The problem:
Copy, exactly and without additions, every line in the records below from the one holding "None None None None." through the one holding "Definition wrap64 (z", both ends included.

START Records supplied

(** The dictionary returned by the two program handlers. *)
Record ProgramResult : Type := mkProgramResult {
  program_type : string;
  pass_status : Status;
  reason : Reason;
  audit_value : Z;
  required_value : option Z;
  registration_qty : option Z;
  pr_condition_min_value : option Z;
  deficit : option Z
}.

(** The dictionary returned by [process_single_group]. *)
Record GroupResult : Type := mkGroupResult {
  group : string;
  group_status : Status;
  group_reason : option Reason;
  passed_programs : option Z;
  required_programs : option Z;
  program_results : dict ProgramResult
}.

(** The dictionary returned by [process_single_customer]. *)
Record CustomerResult : Type := mkCustomerResult {
  customer_id : string;
  overall_status : Status;
  customer_reason : Reason;
  group_results : dict GroupResult
}.

(** The reserved program code of the exception branch. *)
Definition fake_picture : string := "fake_picture".

(** ** pandas operations *)

(** [pd.merge(left, right, on=['customer_id', 'program_type'], how='inner')]:
    every pair of rows that agree on both keys, in the order of the left
    frame. *)
Definition merge (left : list AuditRow) (right : list RegistrationRow)
  : list MergedRow :=
  flat_map
    (fun a =>
       map (fun r =>
              mkMerged (a_group a) (a_value a) (a_program_type a)
                       (a_audit_date a) (a_customer_id a) (qty r))
           (filter (fun r =>
                      String.eqb (r_customer_id r) (a_customer_id a)
                      && String.eqb (r_program_type r) (a_program_type a))
                   right))
    left.

(** Insertion of a key in an increasing list of distinct keys. *)
Fixpoint insert_key (k : string) (ks : list string) : list string :=
  match ks with
  | [] => [k]
  | k' :: ks' =>
      match String.compare k k' with
      | Lt => k :: ks
      | Eq => ks
      | Gt => k' :: insert_key k ks'
      end
  end.

Definition group_keys {A : Type} (key : A -> string) (rows : list A)
  : list string :=
  fold_right (fun r ks => insert_key (key r) ks) [] rows.

(** [df.groupby(col)], iterated: the pairs (key, sub-frame). *)
Definition groupby {A : Type} (key : A -> string) (rows : list A)
  : list (string * list A) :=
  map (fun k => (k, filter (fun r => String.eqb (key r) k) rows))
      (group_keys key rows).

(** ** Program evaluation *)

(** [handle_fake_picture_program(audit_value)] *)
Definition handle_fake_picture_program (audit_value : Z) : ProgramResult :=
  if audit_value >? 0 then
    mkProgramResult fake_picture FAIL FAKE_PICTURE_DETECTED audit_value
                    None None None None
  else
    mkProgramResult fake_picture PASS NO_FAKE_PICTURE audit_value
                    None None None None.

(** Signed 64-bit integers: the range of [numpy.int64] and the result of
    an operation that overflows it. *)
Definition int64_min : Z := -9223372036854775808.
Definition int64_max : Z := 9223372036854775807.

Definition in_int64 (z : Z) : Prop := int64_min <= z <= int64_max.

Definition wrap64 (z : Z) : Z :=
  (z - int64_min) mod 18446744073709551616 + int64_min.

(** [handle_normal_program(program_type, audit_value, registration_qty,
    group_conditions)] *)
Definition handle_normal_program (program_type : string) (audit_value : Z)
    (registration_qty : Z) (group_conditions : list ConditionRow)
  : ProgramResult :=
  let program_condition :=
    filter (fun c => String.eqb (c_program_type c) program_type)
           group_conditions in
  match program_condition with
  | [] =>
      mkProgramResult program_type FAIL NO_CONDITION audit_value
                      (Some 0) None None None
  | first :: _ =>
      let condition_min_value := condition_min_value first in
      let required_value := wrap64 (condition_min_value * registration_qty) in
      let pass_status :=
        if audit_value >=? required_value then PASS else FAIL in
      mkProgramResult program_type pass_status NORMAL_PROCESSING audit_value
                      (Some required_value) (Some registration_qty)
                      (Some condition_min_value)
                      (Some (Z.max 0 (wrap64 (required_value - audit_value))))
  end.

(** ** Group evaluation *)

(** The body of the loop over [group_data.iterrows()]: the verdict of one
    matched row. *)
Definition program_result_of_row (program_row : MergedRow)
    (group_conditions : list ConditionRow) : ProgramResult :=
  let program_type := m_program_type program_row in
  let audit_value := m_value program_row in
  let registration_qty := m_qty program_row in
  if String.eqb program_type fake_picture then
    handle_fake_picture_program audit_value
  else
    handle_normal_program program_type audit_value registration_qty
                          group_conditions.

(** One iteration: store the verdict under its program type and count it
    when it passes. *)
Definition group_step (group_conditions : list ConditionRow)
    (acc : dict ProgramResult * Z) (program_row : MergedRow)
  : dict ProgramResult * Z :=
  let program_result := program_result_of_row program_row group_conditions in
  (set (m_program_type program_row) program_result (fst acc),
   match pass_status program_result with
   | PASS => snd acc + 1
   | FAIL => snd acc
   end).

Definition group_loop (group_conditions : list ConditionRow)
    (group_data : list MergedRow) : dict ProgramResult * Z :=
  fold_left (group_step group_conditions) group_data (empty, 0).

(** [process_single_group(group_name, group_data, condition_data)] *)
Definition process_single_group (group_name : string)
    (group_data : list MergedRow) (condition_data : list ConditionRow)
  : GroupResult :=
  let group_conditions :=
    filter (fun c => String.eqb (c_group c) group_name) condition_data in
  match group_conditions with
  | [] => mkGroupResult group_name FAIL (Some NO_CONDITIONS) None None empty
  | first :: _ =>
      let '(program_results, passed_programs) :=
        group_loop group_conditions group_data in
      let group_min_value := group_min_value first in
      let group_status :=
        if passed_programs >=? group_min_value then PASS else FAIL in
      mkGroupResult group_name group_status None (Some passed_programs)
                    (Some group_min_value) program_results
  end.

END Records supplied

Solution to the exercise:
                    None None None None.

(** Signed 64-bit integers: the range of [numpy.int64] and the result of
    an operation that overflows it. *)
Definition int64_min : Z := -9223372036854775808.
Definition int64_max : Z := 9223372036854775807.

Definition in_int64 (z : Z) : Prop := int64_min <= z <= int64_max.

Definition wrap64 (z : Z) : Z :=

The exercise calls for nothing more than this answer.